INSTRUCTIONS TO FOLLOW
Beneath this instruction is a block of data; output from it exactly the lines that run from the one containing "rewrite R in E3." through the one containing "cbn [after_show Overlay.popper", inclusive.
───── THE RECORDS
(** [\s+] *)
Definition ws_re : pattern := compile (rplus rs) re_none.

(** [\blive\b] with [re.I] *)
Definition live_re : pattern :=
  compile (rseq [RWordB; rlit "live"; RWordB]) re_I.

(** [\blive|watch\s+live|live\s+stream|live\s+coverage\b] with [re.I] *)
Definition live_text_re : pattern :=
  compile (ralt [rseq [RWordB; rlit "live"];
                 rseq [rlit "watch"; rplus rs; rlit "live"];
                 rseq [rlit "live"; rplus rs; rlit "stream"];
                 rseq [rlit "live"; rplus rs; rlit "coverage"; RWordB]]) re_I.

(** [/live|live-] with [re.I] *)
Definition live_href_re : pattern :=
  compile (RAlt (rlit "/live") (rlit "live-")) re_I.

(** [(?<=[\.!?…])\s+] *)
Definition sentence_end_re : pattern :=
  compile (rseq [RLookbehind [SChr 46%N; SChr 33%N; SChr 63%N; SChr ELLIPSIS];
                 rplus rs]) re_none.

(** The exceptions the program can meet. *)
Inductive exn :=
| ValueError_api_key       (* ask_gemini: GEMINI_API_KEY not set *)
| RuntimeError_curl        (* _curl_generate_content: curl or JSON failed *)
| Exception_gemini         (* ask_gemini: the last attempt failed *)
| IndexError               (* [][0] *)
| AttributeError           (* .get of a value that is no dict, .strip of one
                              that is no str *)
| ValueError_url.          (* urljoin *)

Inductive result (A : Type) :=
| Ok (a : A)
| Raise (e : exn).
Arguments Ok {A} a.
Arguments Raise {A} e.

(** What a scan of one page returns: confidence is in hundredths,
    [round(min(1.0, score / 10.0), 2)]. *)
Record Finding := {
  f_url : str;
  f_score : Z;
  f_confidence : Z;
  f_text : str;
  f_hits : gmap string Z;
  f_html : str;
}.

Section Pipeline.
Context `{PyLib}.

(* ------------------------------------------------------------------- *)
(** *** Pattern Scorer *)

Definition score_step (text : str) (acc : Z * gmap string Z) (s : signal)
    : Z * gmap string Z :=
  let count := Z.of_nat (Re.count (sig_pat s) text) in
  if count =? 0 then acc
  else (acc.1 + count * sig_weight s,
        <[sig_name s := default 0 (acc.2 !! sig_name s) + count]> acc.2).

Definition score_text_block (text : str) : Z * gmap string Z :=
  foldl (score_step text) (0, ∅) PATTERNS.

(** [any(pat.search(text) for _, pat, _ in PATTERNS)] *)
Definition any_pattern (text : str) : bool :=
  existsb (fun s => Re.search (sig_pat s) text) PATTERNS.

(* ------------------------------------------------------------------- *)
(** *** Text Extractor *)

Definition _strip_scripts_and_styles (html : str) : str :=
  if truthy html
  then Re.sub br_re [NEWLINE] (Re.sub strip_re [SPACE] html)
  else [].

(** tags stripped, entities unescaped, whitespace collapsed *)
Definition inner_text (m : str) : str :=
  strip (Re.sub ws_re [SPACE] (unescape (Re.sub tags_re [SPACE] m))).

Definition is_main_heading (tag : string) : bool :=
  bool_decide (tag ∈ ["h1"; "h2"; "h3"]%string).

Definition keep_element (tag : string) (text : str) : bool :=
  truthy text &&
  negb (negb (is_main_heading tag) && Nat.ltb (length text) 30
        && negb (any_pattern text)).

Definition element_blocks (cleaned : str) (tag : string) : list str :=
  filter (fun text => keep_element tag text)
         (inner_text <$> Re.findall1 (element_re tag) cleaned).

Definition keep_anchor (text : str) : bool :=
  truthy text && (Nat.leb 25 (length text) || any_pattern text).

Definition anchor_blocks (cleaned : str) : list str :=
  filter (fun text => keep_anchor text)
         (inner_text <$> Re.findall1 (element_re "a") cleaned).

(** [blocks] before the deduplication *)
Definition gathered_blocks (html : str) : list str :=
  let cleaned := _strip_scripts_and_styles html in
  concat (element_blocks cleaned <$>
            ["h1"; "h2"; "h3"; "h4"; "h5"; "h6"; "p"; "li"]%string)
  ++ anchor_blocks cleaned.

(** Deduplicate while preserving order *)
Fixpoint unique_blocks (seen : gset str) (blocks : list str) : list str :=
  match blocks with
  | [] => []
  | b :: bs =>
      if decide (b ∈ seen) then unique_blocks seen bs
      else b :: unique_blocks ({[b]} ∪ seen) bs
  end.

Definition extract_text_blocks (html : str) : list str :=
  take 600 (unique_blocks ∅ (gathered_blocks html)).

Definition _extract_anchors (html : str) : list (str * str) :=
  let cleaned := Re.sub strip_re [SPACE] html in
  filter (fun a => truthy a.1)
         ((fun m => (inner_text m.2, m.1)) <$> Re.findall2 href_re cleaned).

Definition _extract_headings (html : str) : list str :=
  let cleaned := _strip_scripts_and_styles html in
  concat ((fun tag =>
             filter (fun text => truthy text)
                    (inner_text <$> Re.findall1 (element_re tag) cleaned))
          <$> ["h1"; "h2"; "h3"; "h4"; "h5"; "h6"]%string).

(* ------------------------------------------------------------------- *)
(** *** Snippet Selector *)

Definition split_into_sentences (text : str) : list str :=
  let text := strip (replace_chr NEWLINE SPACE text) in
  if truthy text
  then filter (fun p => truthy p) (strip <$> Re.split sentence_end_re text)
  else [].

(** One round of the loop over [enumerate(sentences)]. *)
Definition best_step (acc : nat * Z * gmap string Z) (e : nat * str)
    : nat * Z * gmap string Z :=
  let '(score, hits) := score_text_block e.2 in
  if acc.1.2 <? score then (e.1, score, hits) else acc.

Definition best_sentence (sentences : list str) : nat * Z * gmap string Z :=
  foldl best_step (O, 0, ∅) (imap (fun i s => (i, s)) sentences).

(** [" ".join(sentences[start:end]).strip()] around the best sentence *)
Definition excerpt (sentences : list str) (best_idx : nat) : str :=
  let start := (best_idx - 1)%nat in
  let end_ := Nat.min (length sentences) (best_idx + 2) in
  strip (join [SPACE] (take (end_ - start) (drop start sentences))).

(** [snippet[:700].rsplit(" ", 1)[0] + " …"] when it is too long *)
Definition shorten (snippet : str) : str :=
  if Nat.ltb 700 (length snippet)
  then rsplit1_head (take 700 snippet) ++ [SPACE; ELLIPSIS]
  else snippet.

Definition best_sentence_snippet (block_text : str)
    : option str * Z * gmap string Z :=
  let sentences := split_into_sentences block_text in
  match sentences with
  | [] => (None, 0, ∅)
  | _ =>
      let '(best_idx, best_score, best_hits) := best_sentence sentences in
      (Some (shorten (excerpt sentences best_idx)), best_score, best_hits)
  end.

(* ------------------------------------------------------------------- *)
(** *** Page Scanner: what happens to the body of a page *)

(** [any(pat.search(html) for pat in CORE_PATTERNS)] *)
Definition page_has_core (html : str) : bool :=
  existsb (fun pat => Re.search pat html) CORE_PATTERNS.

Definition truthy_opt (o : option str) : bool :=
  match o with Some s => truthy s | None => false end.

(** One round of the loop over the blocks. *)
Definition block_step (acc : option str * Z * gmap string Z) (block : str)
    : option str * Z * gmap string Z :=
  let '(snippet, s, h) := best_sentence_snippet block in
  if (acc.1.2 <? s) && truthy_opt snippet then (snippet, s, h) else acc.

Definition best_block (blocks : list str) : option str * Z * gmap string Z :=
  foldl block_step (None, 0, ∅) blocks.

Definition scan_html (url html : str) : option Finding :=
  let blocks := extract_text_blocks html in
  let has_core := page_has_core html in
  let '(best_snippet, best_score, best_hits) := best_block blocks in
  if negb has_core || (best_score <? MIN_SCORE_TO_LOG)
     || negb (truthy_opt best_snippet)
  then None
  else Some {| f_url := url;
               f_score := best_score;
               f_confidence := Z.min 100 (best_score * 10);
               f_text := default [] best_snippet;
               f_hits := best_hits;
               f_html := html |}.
──────────
───── THE RECORDS
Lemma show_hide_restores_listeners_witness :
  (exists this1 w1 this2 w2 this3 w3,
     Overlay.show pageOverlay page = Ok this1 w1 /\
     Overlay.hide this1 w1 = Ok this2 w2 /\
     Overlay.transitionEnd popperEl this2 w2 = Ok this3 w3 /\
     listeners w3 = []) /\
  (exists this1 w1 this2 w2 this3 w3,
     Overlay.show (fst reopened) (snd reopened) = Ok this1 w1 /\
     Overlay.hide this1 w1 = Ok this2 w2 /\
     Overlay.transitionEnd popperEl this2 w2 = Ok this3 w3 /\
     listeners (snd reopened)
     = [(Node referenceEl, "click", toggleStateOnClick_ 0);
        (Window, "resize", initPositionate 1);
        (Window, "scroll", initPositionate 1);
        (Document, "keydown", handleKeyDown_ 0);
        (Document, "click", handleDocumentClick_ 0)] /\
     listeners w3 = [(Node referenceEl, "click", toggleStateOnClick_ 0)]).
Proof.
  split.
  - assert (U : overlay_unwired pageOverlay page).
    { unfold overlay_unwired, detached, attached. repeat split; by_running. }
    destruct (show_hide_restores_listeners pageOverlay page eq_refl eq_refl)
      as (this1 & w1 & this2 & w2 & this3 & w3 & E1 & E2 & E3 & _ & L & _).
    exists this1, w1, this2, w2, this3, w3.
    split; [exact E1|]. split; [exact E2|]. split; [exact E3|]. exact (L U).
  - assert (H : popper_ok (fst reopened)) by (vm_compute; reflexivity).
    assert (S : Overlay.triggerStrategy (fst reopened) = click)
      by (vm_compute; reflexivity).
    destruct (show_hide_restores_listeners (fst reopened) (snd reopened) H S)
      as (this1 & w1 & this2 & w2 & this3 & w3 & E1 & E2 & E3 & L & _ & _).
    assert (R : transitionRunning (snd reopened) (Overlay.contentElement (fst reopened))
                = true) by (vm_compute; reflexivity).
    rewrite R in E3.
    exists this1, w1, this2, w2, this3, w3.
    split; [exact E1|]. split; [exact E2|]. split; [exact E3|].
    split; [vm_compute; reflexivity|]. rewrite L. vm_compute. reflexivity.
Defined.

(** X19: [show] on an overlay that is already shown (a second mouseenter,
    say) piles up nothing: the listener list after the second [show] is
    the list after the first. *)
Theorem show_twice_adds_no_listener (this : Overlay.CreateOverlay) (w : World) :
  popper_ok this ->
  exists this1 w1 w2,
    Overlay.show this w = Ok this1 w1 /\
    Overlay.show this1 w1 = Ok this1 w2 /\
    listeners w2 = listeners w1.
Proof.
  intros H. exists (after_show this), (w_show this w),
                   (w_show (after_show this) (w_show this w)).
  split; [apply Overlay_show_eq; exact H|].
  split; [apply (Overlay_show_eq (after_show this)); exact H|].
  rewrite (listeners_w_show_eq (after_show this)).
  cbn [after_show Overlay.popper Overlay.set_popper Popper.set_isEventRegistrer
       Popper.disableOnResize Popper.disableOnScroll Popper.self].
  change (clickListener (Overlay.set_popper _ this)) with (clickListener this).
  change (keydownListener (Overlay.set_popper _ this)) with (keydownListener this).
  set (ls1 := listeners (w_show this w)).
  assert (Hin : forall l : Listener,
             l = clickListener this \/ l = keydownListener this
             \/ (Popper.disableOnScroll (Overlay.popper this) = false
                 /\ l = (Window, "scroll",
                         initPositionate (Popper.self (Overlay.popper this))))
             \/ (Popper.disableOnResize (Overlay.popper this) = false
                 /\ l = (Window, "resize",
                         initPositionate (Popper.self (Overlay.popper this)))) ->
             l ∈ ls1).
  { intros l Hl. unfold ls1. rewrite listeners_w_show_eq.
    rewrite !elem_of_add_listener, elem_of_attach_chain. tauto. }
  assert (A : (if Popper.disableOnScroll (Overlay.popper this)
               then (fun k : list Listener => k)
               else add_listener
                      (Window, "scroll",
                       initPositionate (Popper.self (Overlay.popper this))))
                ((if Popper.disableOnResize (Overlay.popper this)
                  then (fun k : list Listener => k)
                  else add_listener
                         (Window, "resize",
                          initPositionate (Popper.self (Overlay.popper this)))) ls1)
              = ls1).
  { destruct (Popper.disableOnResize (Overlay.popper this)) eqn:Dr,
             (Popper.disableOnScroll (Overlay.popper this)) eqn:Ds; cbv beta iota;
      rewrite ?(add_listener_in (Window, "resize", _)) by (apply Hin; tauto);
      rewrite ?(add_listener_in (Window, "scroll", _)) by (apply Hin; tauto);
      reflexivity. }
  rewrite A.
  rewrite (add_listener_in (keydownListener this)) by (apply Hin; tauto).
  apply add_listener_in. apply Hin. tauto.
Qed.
──────────
ANSWER TO THIS TASK
    rewrite R in E3.
    exists this1, w1, this2, w2, this3, w3.
    split; [exact E1|]. split; [exact E2|]. split; [exact E3|].
    split; [vm_compute; reflexivity|]. rewrite L. vm_compute. reflexivity.
Defined.

(** X19: [show] on an overlay that is already shown (a second mouseenter,
    say) piles up nothing: the listener list after the second [show] is
    the list after the first. *)
Theorem show_twice_adds_no_listener (this : Overlay.CreateOverlay) (w : World) :
  popper_ok this ->
  exists this1 w1 w2,
    Overlay.show this w = Ok this1 w1 /\
    Overlay.show this1 w1 = Ok this1 w2 /\
    listeners w2 = listeners w1.
Proof.
  intros H. exists (after_show this), (w_show this w),
                   (w_show (after_show this) (w_show this w)).
  split; [apply Overlay_show_eq; exact H|].
  split; [apply (Overlay_show_eq (after_show this)); exact H|].
  rewrite (listeners_w_show_eq (after_show this)).
  cbn [after_show Overlay.popper Overlay.set_popper Popper.set_isEventRegistrer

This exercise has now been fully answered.